(* ===== verification/Ext2Tree.v ===== *)
(** Inodes in use and directory trees of the ext2 driver: [allocInode] takes a
    free inode, and a path is resolved along the directories of a tree. *)

From Stdlib Require Import ZifyBool.
From S2P Require Import Prelude Vfs VfsProofs Bytes Ext2Layout Ext2 Ext2Proofs Ext2Files Ext2Alloc Ext2Dir Ext2DirOps Ext2Grow Ext2Write.

(** The blocks of a directory with their entries. *)
Notation view := (list (Z * list ent)).

Section tree.
Context {D : Type} `{BlockDevLaws D} `{UninitLaws}.
Implicit Types fs : FsInstance D.

(** ** Inodes in use *)

Definition imap_of fs (g : Z) : Z := inode_bitmap (nth (Z.to_nat g) (groups fs) (mkGroup 0 0 0 0 0 0 0 [])).

(** The bit of the inode bitmap that says whether inode [n] is in use. *)
Definition inode_used fs (n : Z) : bool := bit (block_bytes fs (imap_of fs ((n - 1) / ipg fs))) ((n - 1) mod ipg fs).

(** The inode bitmaps have blocks of their own. *)
Record inode_maps (nb : Z) fs : Prop := mkInodeMaps {
  im_fits : ipg fs <= 8 * block_size fs;
  im_bitmap : forall k gd, groups fs !! k = Some gd -> 0 <= inode_bitmap gd < nb;
  im_apart : forall b, is_inode_bitmap fs b -> ~ reserved fs b /\ ~ is_bitmap fs b /\ ~ in_table fs b;
  im_distinct : forall k k' gd gd', groups fs !! k = Some gd -> groups fs !! k' = Some gd' ->
    inode_bitmap gd = inode_bitmap gd' -> k = k';
}.
(* ===== verification/Ext2Image.v ===== *)
(** A disk in memory that satisfies the laws of a block device, and a small
    ext2 file system on it, on which the theorems about the driver are
    evaluated.

    The file system has 16 blocks of 1024 bytes: superblock in block 1, group
    descriptor in 2, block bitmap in 3, inode bitmap in 4, the table of 16
    inodes in 5 and 6, and the root directory, with [.] and [..], in 7. *)

From Stdlib Require Import ZifyBool.
From S2P Require Import Prelude Vfs VfsProofs Bytes Ext2Layout Ext2 Ext2Proofs Ext2Files Ext2Alloc Ext2Mount Ext2Dir Ext2DirOps Ext2Read Ext2Grow Ext2Write Ext2Tree Ext2Create Ext2Unlink.

(** ** A disk in memory, in sectors of 512 bytes *)

#[export] Instance ram_disk : BlockDev (list Z) := {
  dev_read lba count d := match slice d (512 * lba) (512 * count) with Ok data => Some data | _ => None end;
  dev_write lba count data d := match splice d (512 * lba) data with Ok d' => (true, d') | _ => (false, d) end;
}.

Definition ram_wf (ss n : Z) (d : list Z) : Prop := ss = 512 /\ Z.of_nat (length d) = 512 * n /\ bytes_ok d.

Lemma ram_read ss n d lba count : ram_wf ss n d -> 0 <= lba -> 0 <= count -> lba + count <= n ->
  dev_read lba count d = Some (take (Z.to_nat (512 * count)) (drop (Z.to_nat (512 * lba)) d)).
Proof. intros (_ & Hl & _) H1 H2 H3. cbn. by rewrite slice_ok by lia. Qed.

#[export, refine] Instance ram_disk_laws : BlockDevLaws (list Z) := { dev_wf := ram_wf }.
Proof.
  - intros ss n d lba count Hwf H1 H2 H3. eexists. split; [by apply (ram_read ss n)|]. destruct Hwf as (-> & Hl & Hb).
    split; [rewrite length_take, length_drop; lia | by apply list.Forall_take, Forall_drop].
  - intros ss n d lba count data Hwf H1 H2 H3 Hlen Hok. pose proof Hwf as (-> & Hl & Hb).
    destruct (splice d (512 * lba) data) as [d'| |] eqn:Es; [|rewrite splice_ok in Es by lia; done..].
    assert (Hwf' : ram_wf 512 n d').
    { split_and!; [done | by rewrite (splice_length _ _ _ _ Es) | by apply (splice_bytes_ok _ _ _ _ Hb Hok Es)]. }
    exists d'. split; [cbn; by rewrite Es|]. split; [done|]. split.
    + rewrite (ram_read 512 n) by done. f_equal. replace (Z.to_nat (512 * count)) with (length data) by lia.
      apply (splice_self _ _ _ _ Es).
    + intros lba' count' H4 H5 H6 Hdis. rewrite !(ram_read 512 n) by done. f_equal.
      apply (splice_other _ _ _ _ _ _ Es); lia.
Defined.

#[export] Instance ram_junk : Uninit := fun n => replicate n 170.
#[export] Instance ram_junk_laws : UninitLaws := { length_junk n := length_replicate n 170 }.

(** ** A file system *)

Definition toy_sb : Superblock :=
  mkSb 16 16 0 8 5 1 0 0 8192 8192 16 0 0 0 20 EXT2_MAGIC 1 1 0 0 0 0 1 0 0 11 128 0 0 0 0 (replicate 920 0).
Definition toy_group : GroupDesc := mkGroup 3 4 5 8 5 1 0 (replicate 12 0).
Definition toy_root : Inode :=
  mkInode 0x41ED 0 1024 0 0 0 0 0 2 2 0 0 (7 :: replicate 14 0) 0 0 0 0 (replicate 12 0).
Definition toy_root_entries : list ent :=
  [mkEnt (mkDirEnt 2 12 1 2) [46; 0; 0; 0]; mkEnt (mkDirEnt 2 1012 2 2) (46 :: 46 :: replicate 1002 0)].

Definition pad (bs : list Z) : list Z := bs ++ replicate (1024 - length bs) 0.

(** Blocks 1 to 7 are in use, and inodes 1 to 11. *)
Definition toy_disk : list Z :=
  pad [] ++ pad (encode_sb toy_sb) ++ pad (encode_group toy_group) ++ pad [0x7F] ++ pad [0xFF; 0x07] ++
  pad (replicate 128 0 ++ encode_inode toy_root) ++ pad [] ++ block_of toy_root_entries ++
  concat (replicate 8 (pad [])).

Definition toy_fs : FsInstance (list Z) := mkFs toy_disk 512 toy_sb [toy_group] 1 1024 [].

Ltac decide_now := first
  [ apply fields_okb_ok; vm_compute; reflexivity
  | apply bytes_okb_ok; vm_compute; reflexivity
  | apply (bool_decide_unpack _); vm_compute; exact I ].

Lemma toy_bytes : bytes_ok toy_disk /\ Z.of_nat (length toy_disk) = 16384.
Proof. split; [decide_now | vm_compute; reflexivity]. Qed.

Lemma toy_geometry : geometry 16 toy_fs.
Proof.
  constructor; [done | by exists 1 | lia | | done]. split; [done|]. destruct toy_bytes as [Hb Hl]. split; [|done].
  cbn [dev toy_fs]. rewrite Hl. done.
Qed.

Lemma toy_sb_ok : sb_ok toy_sb.
Proof. split_and!; [decide_now | reflexivity | decide_now]. Qed.

Lemma toy_group_ok : group_ok toy_group.
Proof. split_and!; [decide_now | reflexivity | decide_now]. Qed.

Lemma toy_root_ok : inode_ok toy_root.
Proof. split_and!; [decide_now | decide_now | decide_now | reflexivity | decide_now]. Qed.

Lemma toy_meta : meta_layout 16 toy_fs.
Proof.
  constructor; [apply toy_sb_ok | constructor; [apply toy_group_ok | constructor] | done | done | |].
  - vm_compute. split_and!; done.
  - vm_compute. done.
Qed.

Lemma single_group gd g : [toy_group] !! g = Some gd -> g = 0%nat /\ gd = toy_group.
Proof. destruct g as [|g]; [by intros [= <-] | by rewrite lookup_cons]. Qed.

Lemma toy_inodes : inode_layout 16 toy_fs.
Proof.
  constructor; try (vm_compute; done).
  - by exists 8.
  - intros g gd [-> ->]%single_group. vm_compute. split; done.
  - intros g g' gd gd' Hne [-> ->]%single_group [-> ->]%single_group. done.
Qed.

Lemma toy_blocks : block_layout 16 toy_fs.
Proof.
  constructor; try (vm_compute; split; done).
  - intros g gd [-> ->]%single_group. split; [vm_compute; split; done|]. unfold reserved. vm_compute. intros [? ?]. done.
  - intros g g' gd gd' [-> ->]%single_group [-> ->]%single_group. done.
Qed.

Lemma toy_directory : directory 16 toy_fs toy_root [(7, toy_root_entries)].
Proof.
  constructor; [done | done | simpl; lia | | repeat constructor; apply not_elem_of_nil].
  intros k p es Hk. destruct k as [|k]; [|by rewrite lookup_cons in Hk]. injection Hk as <- <-.
  split; [done|]. split; [lia|]. split; [vm_compute; reflexivity|].
  repeat constructor; try decide_now; vm_compute; done.
Qed.

(** ** The theorems at work *)

Lemma writeInode_readInode_witness :
  exists fs', writeInode 12 toy_root toy_fs = Ok (true, fs') /\ readInode 12 stack_inode fs' = Ok (Some toy_root, fs').
Proof.
  destruct (writeInode_readInode 16 toy_fs 12 toy_root stack_inode toy_geometry toy_inodes) as (fs' & E & _ & _ & Er & _).
  - vm_compute. split; done.
  - exact toy_root_ok.
  - reflexivity.
  - exists fs'. split; [exact E | exact Er].
Defined.

Lemma toy_block_zero : fdb toy_fs = 0 -> block_used toy_fs 0 = true.
Proof. done. Qed.

Lemma allocBlock_correct_witness :
  exists b fs', allocBlock 0 toy_fs = Ok (b, fs') /\ b = 8 /\ block_used toy_fs b = false /\ block_used fs' b = true.
Proof.
  destruct (allocBlock_correct 16 toy_fs toy_geometry toy_meta toy_blocks toy_block_zero)
    as [[E _]|(b & fs' & E & _ & Hb & Hfree & Hch)].
  - exfalso. vm_compute in E. discriminate E.
  - exists b, fs'. assert (b = 8) as -> by (vm_compute in E; by injection E).
    split; [exact E|]. split; [reflexivity|]. split; [exact Hfree|].
    rewrite (bc_used _ _ _ _ _ _ Hch) by exact Hb. reflexivity.
Defined.

Lemma freeBlock_undoes_allocBlock_witness :
  exists b fs1 fs2, allocBlock 0 toy_fs = Ok (b, fs1) /\ freeBlock b fs1 = Ok (true, fs2) /\
    sb fs1 <> sb toy_fs /\ sb fs2 = sb toy_fs /\ groups fs2 = groups toy_fs.
Proof.
  destruct (allocBlock 0 toy_fs) as [[b fs1]| |] eqn:E; [|exfalso; vm_compute in E; discriminate E..].
  destruct (freeBlock_undoes_allocBlock 16 toy_fs b fs1 toy_geometry toy_meta toy_blocks toy_block_zero E)
    as (fs2 & Ef & Hs & Hg & _).
  - vm_compute in E. injection E as <- _. done.
  - exists b, fs1, fs2. split_and!; [reflexivity | exact Ef | | exact Hs | exact Hg].
    vm_compute in E. injection E as _ <-. vm_compute. intros Hsb. discriminate Hsb.
Defined.

Lemma toy_mountable : mountable toy_fs.
Proof. constructor; vm_compute; try reflexivity; [discriminate | split; [discriminate | reflexivity] | split_and!; done]. Qed.

Lemma mount_reads_back_witness :
  (exists fs1 fs2, writeGroupDescriptors toy_fs = Ok (true, fs1) /\ writeSuperblock fs1 = Ok (true, fs2) /\
     mount (mkFs (dev fs2) 512 toy_sb [] 0 0 []) = Ok (true, fs2) /\ sb fs2 = toy_sb) /\
  exists fs3, update_counts 0 (-1) 0 toy_fs = Ok (tt, fs3) /\ mount (mkFs (dev fs3) 512 toy_sb [] 0 0 []) = Ok (true, fs3).
Proof.
  destruct (mount_reads_back 16 toy_fs (mkFs toy_disk 512 toy_sb [] 0 0 []) toy_geometry toy_meta toy_mountable eq_refl eq_refl)
    as [(fs1 & fs2 & E1 & E2 & Hs & _ & Em) Hu]. split.
  - exists fs1, fs2. split; [exact E1|]. split; [exact E2|]. split; [exact Em|]. rewrite Hs. reflexivity.
  - destruct (groups toy_fs !! 0%nat) as [g|] eqn:Eg; [|discriminate Eg].
    destruct (Hu 0 (-1) 0 g) as (fs3 & E3 & _ & _ & Em3); [split; [lia | reflexivity] | exact Eg |].
    exists fs3. split; [exact E3 | exact Em3].
Defined.

Lemma toy_new_link : new_link [97] 12 FT_REG_FILE.
Proof. constructor; [simpl; lia | decide_now | lia | vm_compute; split; done]. Qed.

Lemma toy_links : (l_name <$> dir_links [(7, toy_root_entries)]) = [[46]; [46; 46]].
Proof. vm_compute. reflexivity. Qed.

Lemma insertDirEntry_correct_witness :
  exists fs', insertDirEntry toy_root [97] 12 FT_REG_FILE toy_fs = Ok ((true, toy_root), fs') /\
    lookupInDir toy_root [97] fs' = Ok (12, fs') /\ lookupInDir toy_root [46; 46] fs' = Ok (2, fs').
Proof.
  destruct (insertDirEntry_correct 16 toy_fs toy_root [(7, toy_root_entries)] [97] 12 FT_REG_FILE
    toy_geometry toy_directory toy_new_link) as (v' & fs' & E & _ & _ & El & Hother & _).
  - rewrite toy_links. rewrite !not_elem_of_cons. split_and!; [done | done | apply not_elem_of_nil].
  - exists (7, toy_root_entries). split; [by left | vm_compute; discriminate].
  - exists fs'. split; [exact E|]. split; [exact El|]. apply Hother; [discriminate | vm_compute; reflexivity].
Defined.

Lemma removeDirEntry_correct_witness :
  exists fs', removeDirEntry toy_root [46; 46] toy_fs = Ok (true, fs') /\
    lookupInDir toy_root [46; 46] fs' = Ok (0, fs') /\ lookupInDir toy_root [46] fs' = Ok (2, fs').
Proof.
  destruct (removeDirEntry_correct 16 toy_fs toy_root [(7, toy_root_entries)] [46; 46] toy_geometry toy_directory)
    as [[E _]|(v' & fs' & E & _ & _ & _ & El & Hother & _)].
  - rewrite toy_links. decide_now.
  - exfalso. vm_compute in E. discriminate E.
  - exists fs'. split; [exact E|]. split; [exact El|]. apply Hother; [discriminate | vm_compute; reflexivity].
Defined.
Lemma write_stays s t : term_ok t -> stays t (write s t).
Proof.
  revert t. induction s as [|c s IH]; intros t Hok; cbn [write]; [by apply stays_ret; [|apply cw_refl]|].
  destruct (c =? 0); [by apply stays_ret; [|apply cw_refl]|]. apply stays_bind; [by apply putChar_stays|]. intros t' Ht' _. by apply IH.
Qed.

Lemma foldM_stays cs t : term_ok t -> stays t (foldM putChar cs t).
Proof.
  revert t. induction cs as [|c cs IH]; intros t Hok; cbn [foldM]; [by apply stays_ret; [|apply cw_refl]|].
  apply stays_bind; [by apply putChar_stays|]. intros t' Ht' _. by apply IH.
Qed.

Lemma writeDec_stays n t : 0 <= n < 2 ^ 64 -> term_ok t -> stays t (writeDec n t).
Proof. intros Hn Hok. unfold writeDec. destruct (dec_chars_ok n Hn) as (cs & E & _). run_call E. by apply foldM_stays. Qed.

Lemma writeHex_stays n t : 0 <= n < 2 ^ 64 -> term_ok t -> stays t (writeHex n t).
Proof.
  intros Hn Hok. unfold writeHex. apply stays_bind; [by apply write_stays|]. intros t' Ht' _.
  destruct (hex_chars_parse n Hn) as (ds & E & _). run_call E. by apply foldM_stays.
Qed.

Lemma setColor_stays fg bg t : term_ok t -> term_ok (setColor fg bg t).
Proof. intros Hok. by apply color_ok; [|apply u8_range]. Qed.

Lemma backspace_stays t : term_ok t -> stays t (backspace t).
Proof.
  intros Hok. pose proof Hok as [Hl Hc Hr Hco Hcl]. unfold backspace. cbv zeta.
  assert (Hback : forall r c, 0 <= r < 24 -> 0 <= c < 80 ->
    stays t (b ← store (buffer (set_cursor t r c)) (row (set_cursor t r c) * VGA_WIDTH + column (set_cursor t r c)) (vgaEntry space (color (set_cursor t r c)));
             mret (updateHardwareCursor (set_buffer (set_cursor t r c) b)))).
  { intros r c Hr' Hc'. cbn [buffer row column color set_cursor].
    destruct (put_cell t r c (vgaEntry space (color t)) Hok Hr' Hc' (vgaEntry_ok _ _)) as (b & E & El & Hb). run_call E.
    apply stays_ret; [apply cursor_ok; by split; cbn; try lia | exact (cursor_ports (set_buffer (set_cursor t r c) b))]. }
  destruct (Z.gtb_spec (column t) 0); [by apply Hback; lia|]. destruct (Z.gtb_spec (row t) 0); [apply Hback; unfold VGA_WIDTH; lia|].
  by apply stays_ret; [|apply cw_refl].
Qed.

Lemma putCharAt_stays c x y t : 0 <= x < 80 -> 0 <= y < 25 -> term_ok t -> stays t (putCharAt c x y t).
Proof.
  intros Hx Hy [Hl Hc Hr Hco Hcl]. unfold putCharAt, VGA_WIDTH. rewrite u64_small, store_in_range by lia. cbn [mbind outcome_bind].
  apply stays_ret; [|apply cw_refl]. split; cbn; try done. { by rewrite length_insert. } { apply Forall_insert; [done | apply vgaEntry_ok]. }
Qed.

Lemma putCharsAt_stays cs x i y t : 0 <= x -> 0 <= i -> x + i + Z.of_nat (length cs) <= 80 -> 0 <= y < 25 -> term_ok t ->
  stays t (putCharsAt cs x i y t).
Proof.
  intros Hx. revert i t. induction cs as [|c cs IH]; intros i t Hi Hn Hy Hok; cbn [putCharsAt]; [by apply stays_ret; [|apply cw_refl]|].
  simpl length in Hn. rewrite !u64_small by lia. apply stays_bind; [apply putCharAt_stays; (done || lia)|].
  intros t' Ht' _. apply IH; (done || lia).
Qed.

(** ** Sequences of operations *)

Inductive screen_op :=
| PutChar (c : Z) | Write (s : list Z) | WriteHex (n : Z) | WriteDec (n : Z) | Clear | ClearAll | Backspace
| SetColor (fg bg : Z) | SetColorForeground (fg : Z) | SetColorBackground (bg : Z) | SetCursor (r c : Z)
| PutCharAt (c x y : Z) | WriteAt (s : list Z) (x y : Z).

+---+

__What is needed__.
Restate, word for word and with nothing added, the lines from the beginning of the records above through the line that contains "descriptor in 2, block".

__Response__.
(* ===== verification/Ext2Tree.v ===== *)
(** Inodes in use and directory trees of the ext2 driver: [allocInode] takes a
    free inode, and a path is resolved along the directories of a tree. *)

From Stdlib Require Import ZifyBool.
From S2P Require Import Prelude Vfs VfsProofs Bytes Ext2Layout Ext2 Ext2Proofs Ext2Files Ext2Alloc Ext2Dir Ext2DirOps Ext2Grow Ext2Write.

(** The blocks of a directory with their entries. *)
Notation view := (list (Z * list ent)).

Section tree.
Context {D : Type} `{BlockDevLaws D} `{UninitLaws}.
Implicit Types fs : FsInstance D.

(** ** Inodes in use *)

Definition imap_of fs (g : Z) : Z := inode_bitmap (nth (Z.to_nat g) (groups fs) (mkGroup 0 0 0 0 0 0 0 [])).

(** The bit of the inode bitmap that says whether inode [n] is in use. *)
Definition inode_used fs (n : Z) : bool := bit (block_bytes fs (imap_of fs ((n - 1) / ipg fs))) ((n - 1) mod ipg fs).

(** The inode bitmaps have blocks of their own. *)
Record inode_maps (nb : Z) fs : Prop := mkInodeMaps {
  im_fits : ipg fs <= 8 * block_size fs;
  im_bitmap : forall k gd, groups fs !! k = Some gd -> 0 <= inode_bitmap gd < nb;
  im_apart : forall b, is_inode_bitmap fs b -> ~ reserved fs b /\ ~ is_bitmap fs b /\ ~ in_table fs b;
  im_distinct : forall k k' gd gd', groups fs !! k = Some gd -> groups fs !! k' = Some gd' ->
    inode_bitmap gd = inode_bitmap gd' -> k = k';
}.
(* ===== verification/Ext2Image.v ===== *)
(** A disk in memory that satisfies the laws of a block device, and a small
    ext2 file system on it, on which the theorems about the driver are
    evaluated.

    The file system has 16 blocks of 1024 bytes: superblock in block 1, group
    descriptor in 2, block bitmap in 3, inode bitmap in 4, the table of 16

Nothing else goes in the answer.